▸ Description of the task: Starting with the line containing "- intros Hnodup" and going on through the line containing "cbn [has_numeric_segment replace_numeric_segment].", return the lines of the data below exactly, and only those.
━━━━━━━━━━
(** X15: the options that [makeRequest] builds for [fetch].  A request
    whose method is exactly ["GET"], or whose body is falsy, has no body;
    for any other method a truthy body is sent, as it is when it is a
    string and as [JSON.stringify] renders it otherwise.  The
    [Content-Type] header is [application/json] unless the caller
    supplies a header of exactly that name, and every header that the
    caller supplies is sent with the caller's value. *)
Theorem request_options_rules
  (stringify : jsval -> string) (method headers body : jsval)
  (name : string) (value : jsval) :
  ValidatorSpec.field
    (ApiRequests.request_options stringify (JStr "GET") headers body) "body"
  = JUndefined
  /\ (truthy body = false ->
      ValidatorSpec.field
        (ApiRequests.request_options stringify method headers body) "body"
      = JUndefined)
  /\ (is_string method "GET" = false -> truthy body = true ->
      ValidatorSpec.field
        (ApiRequests.request_options stringify method headers body) "body"
      = JStr match body with
             | JStr text => text
             | _ => stringify body
             end)
  /\ (existsb (fun entry => String.eqb (fst entry) "Content-Type")
        (entries headers) = false ->
      lookup (ApiRequests.request_headers headers) "Content-Type"
      = JStr "application/json")
  /\ (NoDup (map fst (entries headers)) -> In (name, value) (entries headers) ->
      lookup (ApiRequests.request_headers headers) name = value).
Proof.
  split; [|split; [|split; [|split]]].
  - unfold ApiRequests.request_options. cbn [is_string String.eqb Ascii.eqb
      Bool.eqb negb]. rewrite andb_false_r. reflexivity.
  - intros Hbody. unfold ApiRequests.request_options. rewrite Hbody.
    reflexivity.
  - intros Hmethod Hbody. unfold ApiRequests.request_options.
    rewrite Hmethod, Hbody. reflexivity.
  - intros H. unfold ApiRequests.request_headers.
    now rewrite (fold_set_prop_other _ _ _ H).
  - intros Hnodup Hin. unfold ApiRequests.request_headers.
    now apply fold_set_prop_member.
Qed.

(** A body given with GET is dropped; a lower-case [content-type] does not
    replace the default header, and is sent beside it. *)
Lemma request_options_rules_witness :
  ApiRequests.request_options to_str (JStr "GET") (JObj []) (JStr "{}")
  = JObj [("method", JStr "GET");
          ("headers", JObj [("Content-Type", JStr "application/json")])]
  /\ ValidatorSpec.field
       (ApiRequests.request_options to_str (JStr "PUT")
          (JObj [("content-type", JStr "text/plain")]) (JStr "{}")) "body"
     = JStr "{}"
  /\ lookup (ApiRequests.request_headers
               (JObj [("content-type", JStr "text/plain")])) "Content-Type"
     = JStr "application/json"
  /\ lookup (ApiRequests.request_headers
               (JObj [("content-type", JStr "text/plain")])) "content-type"
     = JStr "text/plain".
Proof.
  split; [reflexivity|].
  destruct (request_options_rules to_str (JStr "PUT")
              (JObj [("content-type", JStr "text/plain")]) (JStr "{}")
              "content-type" (JStr "text/plain"))
    as (_ & _ & Hbody & Hdefault & Hsent).
  split; [apply Hbody; reflexivity|]. split; [apply Hdefault; reflexivity|].
  apply Hsent.
  - repeat constructor. intros [].
  - now left.
Defined.
(** ** The test cases of [generate_test_cases] *)

Section NumericSegment.
Import ApiRequests.

Lemma replace_without_segment (s : string) :
  has_numeric_segment s = false -> replace_numeric_segment s = s.
Proof.
  induction s as [|c s IH]; [reflexivity|].
  cbn [has_numeric_segment replace_numeric_segment].
  intros H. apply orb_false_iff in H as [Hc Hs]. now rewrite Hc, IH.
Qed.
━━━━━━━━━━
▸ Output of the task:
  - intros Hnodup Hin. unfold ApiRequests.request_headers.
    now apply fold_set_prop_member.
Qed.

(** A body given with GET is dropped; a lower-case [content-type] does not
    replace the default header, and is sent beside it. *)
Lemma request_options_rules_witness :
  ApiRequests.request_options to_str (JStr "GET") (JObj []) (JStr "{}")
  = JObj [("method", JStr "GET");
          ("headers", JObj [("Content-Type", JStr "application/json")])]
  /\ ValidatorSpec.field
       (ApiRequests.request_options to_str (JStr "PUT")
          (JObj [("content-type", JStr "text/plain")]) (JStr "{}")) "body"
     = JStr "{}"
  /\ lookup (ApiRequests.request_headers
               (JObj [("content-type", JStr "text/plain")])) "Content-Type"
     = JStr "application/json"
  /\ lookup (ApiRequests.request_headers
               (JObj [("content-type", JStr "text/plain")])) "content-type"
     = JStr "text/plain".
Proof.
  split; [reflexivity|].
  destruct (request_options_rules to_str (JStr "PUT")
              (JObj [("content-type", JStr "text/plain")]) (JStr "{}")
              "content-type" (JStr "text/plain"))
    as (_ & _ & Hbody & Hdefault & Hsent).
  split; [apply Hbody; reflexivity|]. split; [apply Hdefault; reflexivity|].
  apply Hsent.
  - repeat constructor. intros [].
  - now left.
Defined.
(** ** The test cases of [generate_test_cases] *)

Section NumericSegment.
Import ApiRequests.

Lemma replace_without_segment (s : string) :
  has_numeric_segment s = false -> replace_numeric_segment s = s.
Proof.
  induction s as [|c s IH]; [reflexivity|].
  cbn [has_numeric_segment replace_numeric_segment].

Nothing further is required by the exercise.